(Provided data begins)

(** * Class activation maps: a shallow embedding of
      [examples/class_activation_maps.py]

    The script grafts a 1x1 convolution onto the last convolutional feature
    map of a pretrained classifier, runs the two-output model, sums the
    activation channels of the best classes and overlays the map on the
    image.  Arrays are numpy arrays (a shape and a row-major buffer), the
    in-place [+=] of [postprocess] is modelled on a store of arrays, and the
    Keras graph is modelled at the level of layers, static shapes and
    weights. *)

From Stdlib Require Import String ZArith List Bool Arith Lia Permutation Sorted.
Import ListNotations.
Local Open Scope nat_scope.

(** ** Python outcomes *)

Inductive exn : Type :=
| IndexError
| ValueError
| TypeError
| cv2_error.

(** The outcome of running a piece of the script.  [Unmodelled] is not a
    Python outcome: it marks a use of the embedding outside the part of
    numpy that is modelled (an array of another rank than the ones
    [Model.predict] produces, broadcasting, a dangling reference). *)
Inductive res (X : Type) : Type :=
| Ok (x : X)
| Raise (e : exn)
| Unmodelled.

Arguments Ok {X} x.
Arguments Raise {X} e.
Arguments Unmodelled {X}.

Definition res_bind {X Y : Type} (r : res X) (k : X -> res Y) : res Y :=
  match r with
  | Ok x => k x
  | Raise e => Raise e
  | Unmodelled => Unmodelled
  end.
(** Lines 419-548 of the table. *)
Definition AARCH64_SYSCALLS_1 : list (string * Z) :=
  [("io_setup", 0); ("io_destroy", 1); ("io_submit", 2); ("io_cancel", 3);
   ("io_getevents", 4); ("setxattr", 5); ("lsetxattr", 6); ("fsetxattr", 7);
   ("getxattr", 8); ("lgetxattr", 9); ("fgetxattr", 10); ("listxattr", 11);
   ("llistxattr", 12); ("flistxattr", 13); ("removexattr", 14); ("lremovexattr", 15);
   ("fremovexattr", 16); ("getcwd", 17); ("lookup_dcookie", 18); ("eventfd2", 19);
   ("epoll_create1", 20); ("epoll_ctl", 21); ("epoll_pwait", 22); ("dup", 23);
   ("dup3", 24); ("fcntl", 25); ("fcntl64", 25); ("inotify_init1", 26);
   ("inotify_add_watch", 27); ("inotify_rm_watch", 28); ("ioctl", 29); ("ioprio_set", 30);
   ("ioprio_get", 31); ("flock", 32); ("mknodat", 33); ("mkdirat", 34); ("unlinkat", 35);
   ("symlinkat", 36); ("linkat", 37); ("renameat", 38); ("umount2", 39); ("mount", 40);
   ("pivot_root", 41); ("nfsservctl", 42); ("statfs", 43); ("statfs64", 43);
   ("fstatfs", 44); ("fstatfs64", 44); ("truncate", 45); ("truncate64", 45);
   ("ftruncate", 46); ("ftruncate64", 46); ("fallocate", 47); ("faccessat", 48);
   ("chdir", 49); ("fchdir", 50); ("chroot", 51); ("fchmod", 52); ("fchmodat", 53);
   ("fchownat", 54); ("fchown", 55); ("openat", 56); ("close", 57); ("vhangup", 58);
   ("pipe2", 59); ("quotactl", 60); ("getdents64", 61); ("lseek", 62); ("llseek", 62);
   ("read", 63); ("write", 64); ("readv", 65); ("writev", 66); ("pread64", 67);
   ("pwrite64", 68); ("preadv", 69); ("pwritev", 70); ("sendfile", 71);
   ("sendfile64", 71); ("pselect6", 72); ("ppoll", 73); ("signalfd4", 74);
   ("vmsplice", 75); ("splice", 76); ("tee", 77); ("readlinkat", 78); ("fstatat", 79);
   ("newfstatat", 79); ("fstatat64", 79); ("fstat", 80); ("fstat64", 80); ("sync", 81);
   ("fsync", 82); ("fdatasync", 83); ("sync_file_range2", 84); ("sync_file_range", 84);
   ("timerfd_create", 85); ("timerfd_settime", 86); ("timerfd_gettime", 87);
   ("utimensat", 88); ("acct", 89); ("capget", 90); ("capset", 91); ("personality", 92);
   ("exit", 93); ("exit_group", 94); ("waitid", 95); ("set_tid_address", 96);
   ("unshare", 97); ("futex", 98); ("set_robust_list", 99); ("get_robust_list", 100);
   ("nanosleep", 101); ("getitimer", 102); ("setitimer", 103); ("kexec_load", 104);
   ("init_module", 105); ("delete_module", 106); ("timer_create", 107);
   ("timer_gettime", 108); ("timer_getoverrun", 109); ("timer_settime", 110);
   ("timer_delete", 111); ("clock_settime", 112); ("clock_gettime", 113);
   ("clock_getres", 114); ("clock_nanosleep", 115); ("syslog", 116); ("ptrace", 117);
   ("sched_setparam", 118)].

(** Lines 549-678 of the table. *)
Definition AARCH64_SYSCALLS_2 : list (string * Z) :=
  [("sched_setscheduler", 119); ("sched_getscheduler", 120); ("sched_getparam", 121);
   ("sched_setaffinity", 122); ("sched_getaffinity", 123); ("sched_yield", 124);
   ("sched_get_priority_max", 125); ("sched_get_priority_min", 126);
   ("sched_rr_get_interval", 127); ("restart_syscall", 128); ("kill", 129);
   ("tkill", 130); ("tgkill", 131); ("sigaltstack", 132); ("rt_sigsuspend", 133);
   ("rt_sigaction", 134); ("rt_sigprocmask", 135); ("rt_sigpending", 136);
   ("rt_sigtimedwait", 137); ("rt_sigqueueinfo", 138); ("rt_sigreturn", 139);
   ("setpriority", 140); ("getpriority", 141); ("reboot", 142); ("setregid", 143);
   ("setgid", 144); ("setreuid", 145); ("setuid", 146); ("setresuid", 147);
   ("getresuid", 148); ("setresgid", 149); ("getresgid", 150); ("setfsuid", 151);
   ("setfsgid", 152); ("times", 153); ("setpgid", 154); ("getpgid", 155); ("getsid", 156);
   ("setsid", 157); ("getgroups", 158); ("setgroups", 159); ("uname", 160);
   ("sethostname", 161); ("setdomainname", 162); ("getrlimit", 163); ("setrlimit", 164);
   ("getrusage", 165); ("umask", 166); ("prctl", 167); ("getcpu", 168);
   ("gettimeofday", 169); ("settimeofday", 170); ("adjtimex", 171); ("getpid", 172);
   ("getppid", 173); ("getuid", 174); ("geteuid", 175); ("getgid", 176); ("getegid", 177);
   ("gettid", 178); ("sysinfo", 179); ("mq_open", 180); ("mq_unlink", 181);
   ("mq_timedsend", 182); ("mq_timedreceive", 183); ("mq_notify", 184);
   ("mq_getsetattr", 185); ("msgget", 186); ("msgctl", 187); ("msgrcv", 188);
   ("msgsnd", 189); ("semget", 190); ("semctl", 191); ("semtimedop", 192); ("semop", 193);
   ("shmget", 194); ("shmctl", 195); ("shmat", 196); ("shmdt", 197); ("socket", 198);
   ("socketpair", 199); ("bind", 200); ("listen", 201); ("accept", 202); ("connect", 203);
   ("getsockname", 204); ("getpeername", 205); ("sendto", 206); ("recvfrom", 207);
   ("setsockopt", 208); ("getsockopt", 209); ("shutdown", 210); ("sendmsg", 211);
   ("recvmsg", 212); ("readahead", 213); ("brk", 214); ("munmap", 215); ("mremap", 216);
   ("add_key", 217); ("request_key", 218); ("keyctl", 219); ("clone", 220);
   ("execve", 221); ("mmap", 222); ("mmap2", 222); ("fadvise64", 223);
   ("fadvise64_64", 223); ("swapon", 224); ("swapoff", 225); ("mprotect", 226);
   ("msync", 227); ("mlock", 228); ("munlock", 229); ("mlockall", 230);
   ("munlockall", 231); ("mincore", 232); ("madvise", 233); ("remap_file_pages", 234);
   ("mbind", 235); ("get_mempolicy", 236); ("set_mempolicy", 237); ("migrate_pages", 238);
   ("move_pages", 239); ("rt_tgsigqueueinfo", 240); ("perf_event_open", 241);
   ("accept4", 242); ("recvmmsg", 243); ("wait4", 260); ("prlimit64", 261);
   ("fanotify_init", 262)].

(Provided data ends)

What the task requires
A complete answer reproduces every line of the records in which the word "Unmodelled" occurs.

Solution for this problem
(** The outcome of running a piece of the script.  [Unmodelled] is not a
| Unmodelled.
Arguments Unmodelled {X}.
  | Unmodelled => Unmodelled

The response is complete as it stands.